I think some of the facts I discovered about the slave trade were the most interesting—and the most appalling. I made my hero, Jonathan, anti-slavery. I think one of the facts that struck me deeply was that although the slave trade was outlawed by Parliament in 1807, the actual ownership of slaves—the abolition of slavery in the British Isles — didn’t happen until some thirty years later. All the outlawing of transport did was result in a flourishing business for ships that could outrun the law.

Delighting is both a ghost-romance, and a time-travel romance. How did you decide to mix the two?

I couldn’t have done one without the other in this case. The story seemed to come from out of nowhere except my knowledge of the islands and their folk tales. It just arrived in my head, quite complete.

Who first introduced you to the love of reading?

Odd. I can’t even remember learning to read. I’ve always loved reading and read in every spare moment. When other children were playing ball, I was off in a corner reading.

Who or what most influenced your decision to become a writer?

Again, no one. It was as natural a choice as breathing. I’ve written since I was a child. Long letters to friends, short stories just for myself, then professional books in my field when I was a university professor, and now (my favorite) novels. I love writing.

And are you a plotter or a pantser? Do you plot everything out in advance, or do you just let the story flow?

I plot carefully. First I choose the setting I want to work in, then I start thinking about possible characters in that setting, then I start developing plot. The plot may change as I work on the book, but I start with a very complete story idea.

Do your characters ever want to take over the story?

Indeed. In Sonata, my book that will be coming out in the fall, one character completely turned the tables on me. I don’t know how it happened.

What book do you recommend everyone should read, and why?

There just isn’t ONE book. No two of us are alike in what we bring to the books we read. What one person enjoys another may cordially detest. My advice is to read widely and in many genres. Only in that way can we be broad enough as readers or as authors.

Can you tell us a little bit about your next project?

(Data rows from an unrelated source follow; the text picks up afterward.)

(* ===== verification/Eval.v ===== *)
(** * Expression evaluation

    [crates/infralens-query/src/functions/eval.rs] and [temporal.rs]: an
    expression over a record batch gives an Arrow array.  The kernels of the
    Arrow crates are an interface with their documented behaviour. *)

From Stdlib Require Import ZArith Lia ZifyBool Ascii.
From stdpp Require Import base tactics list numbers option strings gmap.
From S2P Require Import Prelude Text Float64 Codec Model Arrow Wal Ast Plan.

(** ** Kernels *)

(** Element-wise on two nullable values: null where either is. *)
Definition lift2 {A B C} (f : A -> B -> C) (a : option A) (b : option B) : option C :=
  match a, b with Some a, Some b => Some (f a b) | _, _ => None end.

Definition holds_ordering (op : BinOp) (lt eq : bool) : bool :=
  match op with
  | OpEq => eq | OpNotEq => negb eq | OpLt => lt | OpLtEq => lt || eq
  | OpGt => negb (lt || eq) | OpGtEq => negb lt
  | _ => false
  end.

(** The checked element operators of [arrow_arith::numeric] on 64-bit
    integers: an overflow or a division by zero is an error. *)
Definition int_arith (op : BinOp) (a b : Z) : option Z :=
  match op with
  | OpAdd => checked_i64 (a + b)
  | OpSub => checked_i64 (a - b)
  | OpMul => checked_i64 (a * b)
  | OpDiv => if b =? 0 then None else checked_i64 (Z.quot a b)
  | _ => None
  end.

Definition is_cmp (op : BinOp) : bool :=
  match op with OpEq | OpNotEq | OpLt | OpLtEq | OpGt | OpGtEq => true | _ => false end.

(** What [value(i)] gives for a null slot, which Arrow leaves open. *)
Class NullSlots := { null_i64 : nat -> Z; null_f64 : nat -> f64; null_str : nat -> string }.

(** [arrow_ord::cmp], [arrow_arith::numeric], [compute::and], [or], [not] and
    [filter_record_batch]; the laws are about arrays of equal length, as the
    columns of a batch are. *)
Class Kernels := {
  nulls :: NullSlots;
  kcmp : BinOp -> ArrayRef -> ArrayRef -> option (list (option bool));
  karith : BinOp -> ArrayRef -> ArrayRef -> option ArrayRef;
  kand : list (option bool) -> list (option bool) -> option (list (option bool));
  kor : list (option bool) -> list (option bool) -> option (list (option bool));
  knot : list (option bool) -> option (list (option bool));
  kfilter : RecordBatch -> list (option bool) -> option RecordBatch;
  kcmp_int64 : forall op l r, is_cmp op = true -> length l = length r ->
    kcmp op (Int64Array l) (Int64Array r) = Some (zip_with (lift2 (fun a b => holds_ordering op (a <? b) (a =? b))) l r);
  kcmp_uint64 : forall op l r, is_cmp op = true -> length l = length r ->
    kcmp op (UInt64Array l) (UInt64Array r) = Some (zip_with (lift2 (fun a b => holds_ordering op (a <? b) (a =? b))) l r);
  karith_const : forall op a b n, op ∈ [OpAdd; OpSub; OpMul; OpDiv] ->
    karith op (Int64Array (replicate n (Some a))) (Int64Array (replicate n (Some b))) =
    match n with
    | O => Some (Int64Array [])
    | S _ => (fun v => Int64Array (replicate n (Some v))) <$> int_arith op a b
    end;
  kand_spec : forall l r, length l = length r -> kand l r = Some (zip_with (lift2 andb) l r);
  kor_spec : forall l r, length l = length r -> kor l r = Some (zip_with (lift2 orb) l r);
  knot_spec : forall l, knot l = Some (map (fmap negb) l);
  (** The rows whose mask is true, in order. *)
  kfilter_spec : forall b mask, batch_fits (rb_schema b) (rb_columns b) = true -> length mask = num_rows b ->
    exists b', kfilter b mask = Some b' /\ rb_schema b' = rb_schema b /\
      batch_fits (rb_schema b') (rb_columns b') = true /\
      batch_rows b' = map snd (List.filter (fun mr => match fst mr with Some true => true | _ => false end) (zip mask (batch_rows b)))
}.

Definition exec_error {A} (fmt : string) (args : list Arg) : outcome QueryError A := Fail (Execution (Msg fmt args)).

(** [map_err(QueryError::Arrow)]. *)
Definition arrow_result {A} (o : option A) : outcome QueryError A := ok_or o (QArrow "arrow").

(** [value(i)] for every slot. *)
Definition values {A} (fill : nat -> A) (l : list (option A)) : list A := imap (fun i => default (fill i)) l.
Definition ivalues {nulls : NullSlots} : list (option Z) -> list Z := values null_i64.
Definition fvalues {nulls : NullSlots} : list (option f64) -> list f64 := values null_f64.
Definition svalues {nulls : NullSlots} : list (option string) -> list string := values null_str.

Lemma length_values {A} (fill : nat -> A) l : length (values fill l) = length l.
Proof. apply length_imap. Qed.

(** ** Temporal functions ([temporal.rs]) *)

Definition time_bucket {nulls : NullSlots} (width_ns : Z) (ts : ArrayRef) : outcome QueryError ArrayRef :=
  if width_ns <=? 0 then exec_error "time_bucket width must be > 0" []
  else match ts with
  | UInt64Array l => Ret (UInt64Array (map (fun t => Some (t / width_ns * width_ns)) (ivalues l)))
  | _ => exec_error "time_bucket: expected UInt64 timestamp" []
  end.

Definition f64_1e9 : f64 := f64_of_Z 1000000000.

Definition rate (values : ArrayRef) (window_ns : Z) : outcome QueryError ArrayRef :=
  let window_s := f64_div (f64_of_Z window_ns) f64_1e9 in
  if f64_le window_s f64_zero then exec_error "rate: window must be > 0" []
  else
    let r := f64_div (f64_of_Z (Z.of_nat (array_len values))) window_s in
    Ret (Float64Array (replicate (array_len values) (Some r))).

Definition to_f64_slice {nulls : NullSlots} (arr : ArrayRef) : outcome QueryError (list f64) :=
  match arr with
  | Float64Array l => Ret (fvalues l)
  | Int64Array l => Ret (map f64_of_Z (ivalues l))
  | UInt64Array l => Ret (map f64_of_Z (ivalues l))
  | _ => exec_error "temporal function: unsupported numeric type" []
  end.

Definition delta {nulls : NullSlots} (values : ArrayRef) (window_ns : Z) : outcome QueryError ArrayRef :=
  arr ← to_f64_slice values;
  match arr with
  | [] => Ret (Float64Array [Some f64_zero])
  | x :: _ =>
      let d := f64_sub (List.last arr f64_zero) x in
      Ret (Float64Array (replicate (array_len values) (Some d)))
  end.

(** [sort_by(partial_cmp)]: a stable insertion sort of numbers. *)
Fixpoint f64_insert (x : f64) (l : list f64) : list f64 :=
  match l with
  | [] => [x]
  | y :: l' => if f64_lt x y then x :: l else y :: f64_insert x l'
  end.

Definition f64_sort (l : list f64) : list f64 := fold_left (fun acc x => f64_insert x acc) l [].

Definition f64_is_nan (x : f64) : bool := negb (f64_eq x x).

Definition histogram_quantile {nulls : NullSlots} (q : f64) (values : ArrayRef) (buckets : Z) : outcome QueryError ArrayRef :=
  if negb (f64_le f64_zero q && f64_le q (f64_of_Z 1)) then exec_error "histogram_quantile: q must be in [0, 1]" []
  else
    vals ← to_f64_slice values;
    match vals with
    | [] => Ret (Float64Array [Some f64_zero])
    | _ =>
        if (1 <? zlen vals) && existsb f64_is_nan vals then Panic
        else
          let n := zlen vals in
          let pos := f64_to_u64 (f64_round (f64_mul q (f64_sub (f64_of_Z n) (f64_of_Z 1)))) in
          let qval := nth (Z.to_nat (Z.min pos (n - 1))) (f64_sort vals) f64_zero in
          Ret (Float64Array (replicate (array_len values) (Some qval)))
    end.

(** ** Text patterns *)

(** [str::find] and [str::split] on a non-empty pattern. *)
Fixpoint sfind (fuel : nat) (p s : string) : option nat :=
  if starts_with p s then Some O
  else match fuel, s with
  | S fuel, String _ s' => S <$> sfind fuel p s'
  | _, _ => None
  end.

Sonata is the story of a world class concert artist who falls in love with a Vancouver cop. There is a jewel heist, attempted murder and general mayhem before our hero and heroine finally get together.

What about your off-writing time? Any special hobbies or interests you’d like to share?

Travel. I love to travel. I enjoy being surrounded by cultures and languages other than my own.

Coffee or Tea?

Coffee—the kind the Italians call “cappuccino oscuro” Dark Cappuccino. A Cappuccino made with a double espresso and topped with the foam of milk—not actual milk, just the foam.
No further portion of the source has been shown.